YOUR ASSIGNMENT -> One part of the entries below is wanted: the lines from the one containing "let* debt := rescind amount in" through the one containing "retM increase.". Write those out exactly and nothing else.

***

Definition imbalance_split (self amount : Z) : Z * Z :=
  let first := Z.min self amount in (first, sub_b self first).
Definition imbalance_merge (self other : Z) : Z := sat_add self other.

Inductive SameOrOther := NoImbalance | Same (a : Z) | Other (b : Z).

Definition imbalance_offset (a b : Z) : SameOrOther :=
  if a =? b then NoImbalance else if b <? a then Same (sub_b a b) else Other (sub_b b a).

(** ** [fungible::Balanced] *)

Definition rescind {E} (amount : Z) : M State E Z :=
  let* s := getM in
  let old := total_issuance s in
  let new := sat_sub old amount in
  set_total_issuance new;;;
  deposit_event (Rescinded (sub_b old new));;;
  retM (sub_b old new).

Definition issue {E} (amount : Z) : M State E Z :=
  let* s := getM in
  let old := total_issuance s in
  let new := sat_add old amount in
  set_total_issuance new;;;
  deposit_event (Issued (sub_b new old));;;
  retM (sub_b new old).

Definition pair {E} (amount : Z) : M State E (Z * Z) :=
  let* debt := rescind amount in
  let* credit := issue amount in
  retM (debt, credit).

Definition deposit who (value : Z) (precision : Precision) : M State Error Z :=
  let* increase := increase_balance who value precision in
  deposit_event (Deposit who increase);;;
  retM increase.

Definition withdraw who (value : Z) (precision : Precision) (preservation : Preservation)
    (force : Fortitude) : M State Error Z :=
  let* decrease := decrease_balance who value precision preservation force in
  deposit_event (Withdraw who decrease);;;
  retM decrease.

(** [Err] gives the credit back. *)
Definition resolve who (credit : Z) : M State Z unit :=
  let* r := attemptM (deposit who credit Exact) in
  match r with
  | inl _ => errM credit
  | inr debt =>
      match imbalance_offset credit debt with
      | NoImbalance => retM tt
      | Same a => drop_credit a
      | Other b => drop_debt b
      end
  end.

(** [Err] gives a debt back. *)
Definition settle who (debt : Z) (preservation : Preservation) : M State Z Z :=
  let* r := attemptM (withdraw who debt Exact preservation Polite) in
  match r with
  | inl _ => errM debt
  | inr credit =>
      match imbalance_offset credit debt with
      | NoImbalance => retM 0
      | Same dust => retM dust
      | Other rest => errM rest
      end
  end.

(** ** Holds *)

Definition find_id (i : Ident) (l : list IdAmount) : option IdAmount :=
  List.find (λ x, id x =? i) l.

(** The first entry with the identifier gets the amount. *)
Fixpoint update_id (i : Ident) (v : Z) (l : list IdAmount) : list IdAmount :=
  match l with
  | [] => []
  | x :: l => if id x =? i then mkIdAmount (id x) v :: l else x :: update_id i v l
  end.

Definition try_push (bound : nat) (x : IdAmount) (l : list IdAmount) : option (list IdAmount) :=
  if (length l <? bound)%nat then Some (l ++ [x]) else None.

Definition holds_of s who : list IdAmount := default [] (Holds (pallet s) !! who).
Definition freezes_of s who : list IdAmount := default [] (Freezes (pallet s) !! who).
Definition locks_of s who : list BalanceLock := default [] (Locks (pallet s) !! who).

Definition total_balance_on_hold s who : Z := reserved (account s who).

Definition reducible_total_balance_on_hold s who (force : Fortitude) : Z :=
  let a := account s who in
  let unavailable := if bool_decide (force = Force) then 0 else sat_sub (frozen a) (free a) in
  sat_sub (reserved a) unavailable.

Definition balance_on_hold s (reason : Ident) who : Z :=
  match find_id reason (holds_of s who) with Some x => amount x | None => 0 end.

Definition hold_available s (reason : Ident) who : bool :=
  if providers_of s who =? 0 then false
  else
    let holds := holds_of s who in
    negb ((max_holds <=? length holds)%nat && negb (existsb (λ x, id x =? reason) holds)).

Definition ensure_can_hold s (reason : Ident) who (amount : Z) : res Error unit :=
  let? _ := ensure (hold_available s reason who) (Token CannotCreateHold) in
  ensure (amount <=? reducible_balance s who Protect Force) (Token FundsUnavailable).

Definition can_hold s (reason : Ident) who (amount : Z) : bool :=
  match ensure_can_hold s reason who amount with Ok _ => true | _ => false end.
Lemma stage_release who s i a a' :
  stands who s i → acc_data i = a → consumers_for a' i →
  (ed <= free a ∨ ed <= free a' → 0 < providers i) → refs_for a i ∨ consumes a ≠ consumes a' →
  match whenM ((ed <=? free a) && negb (ed <=? free a'))
          (dec_providers_or_revert who (consumes a) (consumes a')) s with
  | (s', Ok _) => touches who s s' ∧ refs_for a' (get_account s' who)
  | (s', Err _) => (ed <= free a ∧ free a' < ed ∧ 0 < consumers i ∧ providers i = 1) ∧ touches who s s' ∧
      ∃ i', stands who s' i' ∧ acc_data i' = a ∧ refs_for a i'
  | (_, Panic) => False
  end.
Proof.
  intros Hst Hd (Hc0 & Hp0 & Hs0 & Hc & Hcp) Hp Hra. pose proof (proj1 Hst) as Hg.
  destruct (Z.leb_spec ed (free a)) as [Hdid|Hdid]; cbn [andb whenM].
  2: { split; [done|]. rewrite Hg. unfold refs_for. split_all; auto. }
  destruct (Z.leb_spec ed (free a')) as [Hdoes|Hdoes]; cbn [negb whenM].
  { split; [done|]. rewrite Hg. unfold refs_for. split_all; auto. }
  assert (Hi : accounts s !! who = Some i).
  { destruct Hst as (Hget & Hnone & _). unfold get_account in Hget.
    destruct (accounts s !! who) as [j|] eqn:Hj; [by f_equal|]. rewrite Hnone in Hp by done.
    specialize (Hp (or_introl Hdid)). cbn in Hp. lia. }
  unfold dec_providers_or_revert.
  pose proof (dec_providers_ok who s i Hi (Hp (or_introl Hdid)) Hc0 Hs0) as Hdec.
  destruct (dec_providers who s) as [s' [st|e|]]; [| |done].
  - destruct Hdec as [Ht [[Hn Hz]|[Hs Hpp]]]; (split; [done|]); unfold get_account.
    + rewrite Hn. unfold refs_for. cbn. split_all; try lia. intros Hx. specialize (Hc Hx). lia.
    + rewrite Hs. unfold refs_for. cbn. split_all; auto; lia.
  - destruct Hdec as (-> & Hpos & Hone). specialize (Hp (or_introl Hdid)).
    unfold bindM, retM, errM. destruct (consumes a) eqn:Hca, (consumes a') eqn:Hca';
      cbn [negb andb whenM retM].
    + split; [done|]. split; [done|]. exists i. by destruct Hra.
    + unfold ignoreM. destruct (inc_consumers_ok who s) as [[-> _]|[[e' ->] _]]; cbn.
      * split; [done|]. split; [apply touches_put|]. rewrite Hg. exists (set_consumers i (ref_inc (consumers i))).
        split; [apply stands_put; by left|]. split; [done|].
        unfold refs_for, ref_inc, ref_max; cbn; split_all; auto; lia.
      * do 2 (split; [done|]). exists i. split; [done|]. unfold refs_for. by split_all.
    + unfold dec_consumers. rewrite Hg. destruct (Z.ltb_spec 0 (consumers i)); [|lia].
      split; [done|]. split; [apply touches_put|]. exists (set_consumers i (consumers i - 1)).
      split; [apply stands_put; by left|]. split; [done|].
      unfold refs_for; cbn; rewrite Hca; split_all; auto; lia.
    + split; [done|]. split; [done|]. exists i. by destruct Hra.
Qed.

(** Why the account could not be changed: a reference was refused. *)
Definition refused who s a a' : Prop :=
  (consumes a = false ∧ consumes a' = true ∧
   (ed <= free a' → max_consumers <= consumers (get_account s who))) ∨
  (ed <= free a ∧ free a' < ed ∧ (consumes a = consumes a' → can_dec_provider s who = false)).
(** Issuing a credit and resolving it, or dropping it when that fails. *)
Definition issue_into {E} who amount : M State E unit :=
  let* c := issue amount in
  let* r := attemptM (resolve who c) in
  match r with inl c => drop_credit c | inr _ => retM tt end.

Lemma issue_into_conserves {E} who amount s :
  sound s → 0 <= amount → conserves (E:=E) (issue_into who amount) s.
Proof.
  intros Hs Ha. pose proof Hs as (Hok & Hti & Hex).
  destruct (sound_account s who Hs) as (_ & _ & _ & _ & Hti0).
  unfold issue_into, issue, conserves, bindM at 1, bindM at 1, getM.
  set (new := saturating_add balance_width (total_issuance s) amount).
  assert (Hnew : total_issuance s <= new <= umax balance_width) by (unfold new, saturating_add; lia).
  unfold set_total_issuance, deposit_event, modifyM, bindM at 1, bindM at 1, retM at 1.
  rewrite sub_b_small by lia. set (c := new - total_issuance s).
  set (s1 := push_event _ _). assert (Hs1 : sound s1 ∧ excess s1 = excess s + c).
  { destruct (event_sound (Issued c) (put_issuance new s)) as [Hs1 He1].
    - apply sound_issuance; [done|lia|lia].
    - split; [exact Hs1|]. transitivity (excess (put_issuance new s)); [exact He1|].
      rewrite set_issuance_excess. unfold c. lia. }
  destruct Hs1 as [Hs1 He1]. pose proof (resolve_ok who c s1 (excess s) Hs1) as Hr. clearbody s1.
  ospecialize (Hr _ _ _ _); [unfold c; lia|lia|lia|unfold c; lia|].
  unfold bindM, attemptM. destruct (resolve who c s1) as [s' [v|e|]]; [done| |done].
  destruct Hr as (-> & Hs' & He').
  destruct (drop_credit_ok (E:=E) c s' (excess s) Hs') as (s2 & -> & ? & ?); [unfold c; lia|lia|lia|done].
Qed.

***

OUTPUT FOR THIS TASK ->
  let* debt := rescind amount in
  let* credit := issue amount in
  retM (debt, credit).

Definition deposit who (value : Z) (precision : Precision) : M State Error Z :=
  let* increase := increase_balance who value precision in
  deposit_event (Deposit who increase);;;
  retM increase.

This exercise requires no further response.